The problem:
Nothing beyond the line containing "(remove_read_ts (read_ts tx)" should be printed; print each line exactly from the first line of the listing below through it.

BEGIN Record extracts

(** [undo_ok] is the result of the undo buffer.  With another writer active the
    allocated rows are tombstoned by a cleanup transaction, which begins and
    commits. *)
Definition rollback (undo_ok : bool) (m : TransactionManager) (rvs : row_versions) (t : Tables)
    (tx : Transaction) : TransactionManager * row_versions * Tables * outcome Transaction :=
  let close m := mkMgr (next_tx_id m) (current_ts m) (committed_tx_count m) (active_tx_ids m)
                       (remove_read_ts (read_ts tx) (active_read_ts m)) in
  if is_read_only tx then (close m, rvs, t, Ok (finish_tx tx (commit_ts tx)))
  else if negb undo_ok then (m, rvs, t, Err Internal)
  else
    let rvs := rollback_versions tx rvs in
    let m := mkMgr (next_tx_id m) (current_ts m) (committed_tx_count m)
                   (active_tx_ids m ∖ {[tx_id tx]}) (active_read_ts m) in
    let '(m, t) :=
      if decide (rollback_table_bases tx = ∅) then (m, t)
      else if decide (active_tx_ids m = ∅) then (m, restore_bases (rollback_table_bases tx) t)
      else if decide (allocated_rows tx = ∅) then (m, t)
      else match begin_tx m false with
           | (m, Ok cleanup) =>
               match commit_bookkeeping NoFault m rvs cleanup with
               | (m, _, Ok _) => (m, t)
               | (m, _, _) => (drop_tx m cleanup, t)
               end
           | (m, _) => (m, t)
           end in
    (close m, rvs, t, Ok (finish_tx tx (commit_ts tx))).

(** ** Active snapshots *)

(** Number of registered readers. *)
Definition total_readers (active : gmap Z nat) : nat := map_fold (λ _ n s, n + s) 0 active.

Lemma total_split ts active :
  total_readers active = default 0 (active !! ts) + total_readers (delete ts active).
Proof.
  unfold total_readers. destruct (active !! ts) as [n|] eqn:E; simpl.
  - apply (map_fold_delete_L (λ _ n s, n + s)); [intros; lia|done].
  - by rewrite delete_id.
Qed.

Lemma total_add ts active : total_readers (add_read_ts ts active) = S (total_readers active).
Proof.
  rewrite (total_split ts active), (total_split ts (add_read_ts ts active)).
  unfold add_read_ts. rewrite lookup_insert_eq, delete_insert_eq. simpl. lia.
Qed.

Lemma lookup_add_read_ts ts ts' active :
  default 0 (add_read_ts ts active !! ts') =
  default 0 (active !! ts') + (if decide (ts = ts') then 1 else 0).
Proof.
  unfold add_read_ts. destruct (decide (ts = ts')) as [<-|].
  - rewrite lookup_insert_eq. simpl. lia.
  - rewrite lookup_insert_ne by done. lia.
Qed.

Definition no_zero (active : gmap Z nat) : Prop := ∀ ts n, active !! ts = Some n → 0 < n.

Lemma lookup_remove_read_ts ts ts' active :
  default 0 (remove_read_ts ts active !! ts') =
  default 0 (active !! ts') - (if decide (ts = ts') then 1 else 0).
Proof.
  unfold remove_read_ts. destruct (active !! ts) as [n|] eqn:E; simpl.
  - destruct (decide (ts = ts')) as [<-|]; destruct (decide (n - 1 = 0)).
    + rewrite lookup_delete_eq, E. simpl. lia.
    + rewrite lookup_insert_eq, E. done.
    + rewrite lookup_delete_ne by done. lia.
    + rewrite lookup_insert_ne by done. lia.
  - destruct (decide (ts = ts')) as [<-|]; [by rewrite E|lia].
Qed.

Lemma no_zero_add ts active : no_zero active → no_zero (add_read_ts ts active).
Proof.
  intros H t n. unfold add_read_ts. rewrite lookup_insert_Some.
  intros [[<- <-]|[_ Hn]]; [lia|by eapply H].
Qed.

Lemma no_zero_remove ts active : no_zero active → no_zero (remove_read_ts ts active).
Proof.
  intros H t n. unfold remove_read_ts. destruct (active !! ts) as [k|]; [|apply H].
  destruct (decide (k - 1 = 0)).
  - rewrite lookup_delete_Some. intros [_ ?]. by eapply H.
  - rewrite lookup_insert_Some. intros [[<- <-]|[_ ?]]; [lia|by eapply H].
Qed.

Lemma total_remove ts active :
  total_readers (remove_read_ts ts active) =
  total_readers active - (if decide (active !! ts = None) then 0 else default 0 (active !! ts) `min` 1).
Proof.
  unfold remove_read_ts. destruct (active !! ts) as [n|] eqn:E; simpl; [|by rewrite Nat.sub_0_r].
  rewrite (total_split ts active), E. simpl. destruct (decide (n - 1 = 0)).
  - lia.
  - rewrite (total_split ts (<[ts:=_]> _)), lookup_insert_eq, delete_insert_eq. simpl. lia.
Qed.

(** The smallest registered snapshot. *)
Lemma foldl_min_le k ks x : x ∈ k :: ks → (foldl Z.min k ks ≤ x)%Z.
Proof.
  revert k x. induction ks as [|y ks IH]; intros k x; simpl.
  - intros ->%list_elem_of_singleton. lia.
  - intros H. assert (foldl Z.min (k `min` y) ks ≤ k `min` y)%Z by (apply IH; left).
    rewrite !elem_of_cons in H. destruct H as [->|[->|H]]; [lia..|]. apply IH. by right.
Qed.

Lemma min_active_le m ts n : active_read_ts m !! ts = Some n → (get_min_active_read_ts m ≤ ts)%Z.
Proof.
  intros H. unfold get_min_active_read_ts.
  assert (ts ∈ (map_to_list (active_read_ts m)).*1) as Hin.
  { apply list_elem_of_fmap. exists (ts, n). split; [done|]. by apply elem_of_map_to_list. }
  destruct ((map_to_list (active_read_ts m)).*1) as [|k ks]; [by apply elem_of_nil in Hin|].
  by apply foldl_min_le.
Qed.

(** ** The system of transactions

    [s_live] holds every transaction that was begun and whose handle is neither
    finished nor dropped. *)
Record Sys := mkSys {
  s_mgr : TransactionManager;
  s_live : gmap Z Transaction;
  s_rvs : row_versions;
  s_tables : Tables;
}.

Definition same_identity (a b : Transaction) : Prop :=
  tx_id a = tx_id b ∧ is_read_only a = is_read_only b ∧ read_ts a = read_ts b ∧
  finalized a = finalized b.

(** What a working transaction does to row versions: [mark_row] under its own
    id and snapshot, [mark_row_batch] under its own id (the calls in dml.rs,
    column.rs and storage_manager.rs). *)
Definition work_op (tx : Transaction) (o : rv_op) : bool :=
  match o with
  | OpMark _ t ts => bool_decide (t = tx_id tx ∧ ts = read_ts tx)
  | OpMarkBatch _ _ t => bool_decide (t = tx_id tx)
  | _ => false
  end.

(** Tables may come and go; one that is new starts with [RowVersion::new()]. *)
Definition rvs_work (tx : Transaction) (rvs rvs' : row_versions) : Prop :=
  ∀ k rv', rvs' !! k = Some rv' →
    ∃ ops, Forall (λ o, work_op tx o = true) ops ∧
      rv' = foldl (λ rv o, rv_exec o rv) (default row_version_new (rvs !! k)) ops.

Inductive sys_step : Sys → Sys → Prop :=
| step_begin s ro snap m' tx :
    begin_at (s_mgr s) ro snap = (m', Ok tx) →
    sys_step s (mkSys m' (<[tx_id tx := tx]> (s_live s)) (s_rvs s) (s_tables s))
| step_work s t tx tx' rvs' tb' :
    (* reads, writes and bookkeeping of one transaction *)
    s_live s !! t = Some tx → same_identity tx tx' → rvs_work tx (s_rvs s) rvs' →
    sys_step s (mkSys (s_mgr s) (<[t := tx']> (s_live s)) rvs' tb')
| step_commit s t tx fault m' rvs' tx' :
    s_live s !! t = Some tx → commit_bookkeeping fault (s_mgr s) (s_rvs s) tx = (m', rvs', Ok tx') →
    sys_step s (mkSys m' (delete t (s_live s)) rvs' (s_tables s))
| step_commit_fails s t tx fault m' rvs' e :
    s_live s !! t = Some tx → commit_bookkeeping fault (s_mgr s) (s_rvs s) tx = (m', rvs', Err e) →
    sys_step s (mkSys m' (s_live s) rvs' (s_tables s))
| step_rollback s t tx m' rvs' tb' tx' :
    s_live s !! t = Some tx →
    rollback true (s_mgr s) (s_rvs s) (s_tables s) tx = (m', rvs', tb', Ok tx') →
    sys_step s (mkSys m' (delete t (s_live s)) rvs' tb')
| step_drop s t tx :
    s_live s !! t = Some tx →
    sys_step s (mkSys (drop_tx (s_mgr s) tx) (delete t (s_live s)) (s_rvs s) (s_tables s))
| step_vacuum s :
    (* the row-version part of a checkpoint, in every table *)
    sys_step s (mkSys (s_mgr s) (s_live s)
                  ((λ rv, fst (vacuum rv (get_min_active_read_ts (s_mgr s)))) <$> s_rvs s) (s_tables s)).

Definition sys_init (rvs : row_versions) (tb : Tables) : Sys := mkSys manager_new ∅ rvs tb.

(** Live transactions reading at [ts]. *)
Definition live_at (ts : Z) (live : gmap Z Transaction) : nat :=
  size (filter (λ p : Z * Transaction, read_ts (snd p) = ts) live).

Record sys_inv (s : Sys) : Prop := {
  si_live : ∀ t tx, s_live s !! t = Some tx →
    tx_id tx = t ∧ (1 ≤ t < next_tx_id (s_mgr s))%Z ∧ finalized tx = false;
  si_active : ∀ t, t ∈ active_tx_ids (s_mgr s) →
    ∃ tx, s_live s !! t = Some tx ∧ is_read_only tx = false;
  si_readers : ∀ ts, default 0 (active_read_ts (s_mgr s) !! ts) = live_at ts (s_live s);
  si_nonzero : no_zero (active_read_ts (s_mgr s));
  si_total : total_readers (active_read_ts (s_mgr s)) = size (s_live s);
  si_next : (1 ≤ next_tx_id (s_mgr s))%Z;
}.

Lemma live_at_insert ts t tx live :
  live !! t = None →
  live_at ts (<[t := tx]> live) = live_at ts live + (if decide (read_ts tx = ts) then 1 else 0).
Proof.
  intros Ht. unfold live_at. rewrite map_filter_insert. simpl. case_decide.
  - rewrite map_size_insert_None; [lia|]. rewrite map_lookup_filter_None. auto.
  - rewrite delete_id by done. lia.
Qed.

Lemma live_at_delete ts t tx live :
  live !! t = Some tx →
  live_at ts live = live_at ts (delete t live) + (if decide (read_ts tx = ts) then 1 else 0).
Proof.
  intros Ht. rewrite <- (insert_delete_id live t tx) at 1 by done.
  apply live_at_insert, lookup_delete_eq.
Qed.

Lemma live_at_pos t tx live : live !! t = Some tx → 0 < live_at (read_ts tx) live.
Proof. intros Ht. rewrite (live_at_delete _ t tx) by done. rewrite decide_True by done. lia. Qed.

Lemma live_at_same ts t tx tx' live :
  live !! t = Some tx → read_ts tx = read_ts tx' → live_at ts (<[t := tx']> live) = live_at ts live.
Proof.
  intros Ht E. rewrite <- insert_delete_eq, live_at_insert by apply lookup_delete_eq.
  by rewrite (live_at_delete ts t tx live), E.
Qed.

END Record extracts

Solved problem:
(** [undo_ok] is the result of the undo buffer.  With another writer active the
    allocated rows are tombstoned by a cleanup transaction, which begins and
    commits. *)
Definition rollback (undo_ok : bool) (m : TransactionManager) (rvs : row_versions) (t : Tables)
    (tx : Transaction) : TransactionManager * row_versions * Tables * outcome Transaction :=
  let close m := mkMgr (next_tx_id m) (current_ts m) (committed_tx_count m) (active_tx_ids m)
                       (remove_read_ts (read_ts tx) (active_read_ts m)) in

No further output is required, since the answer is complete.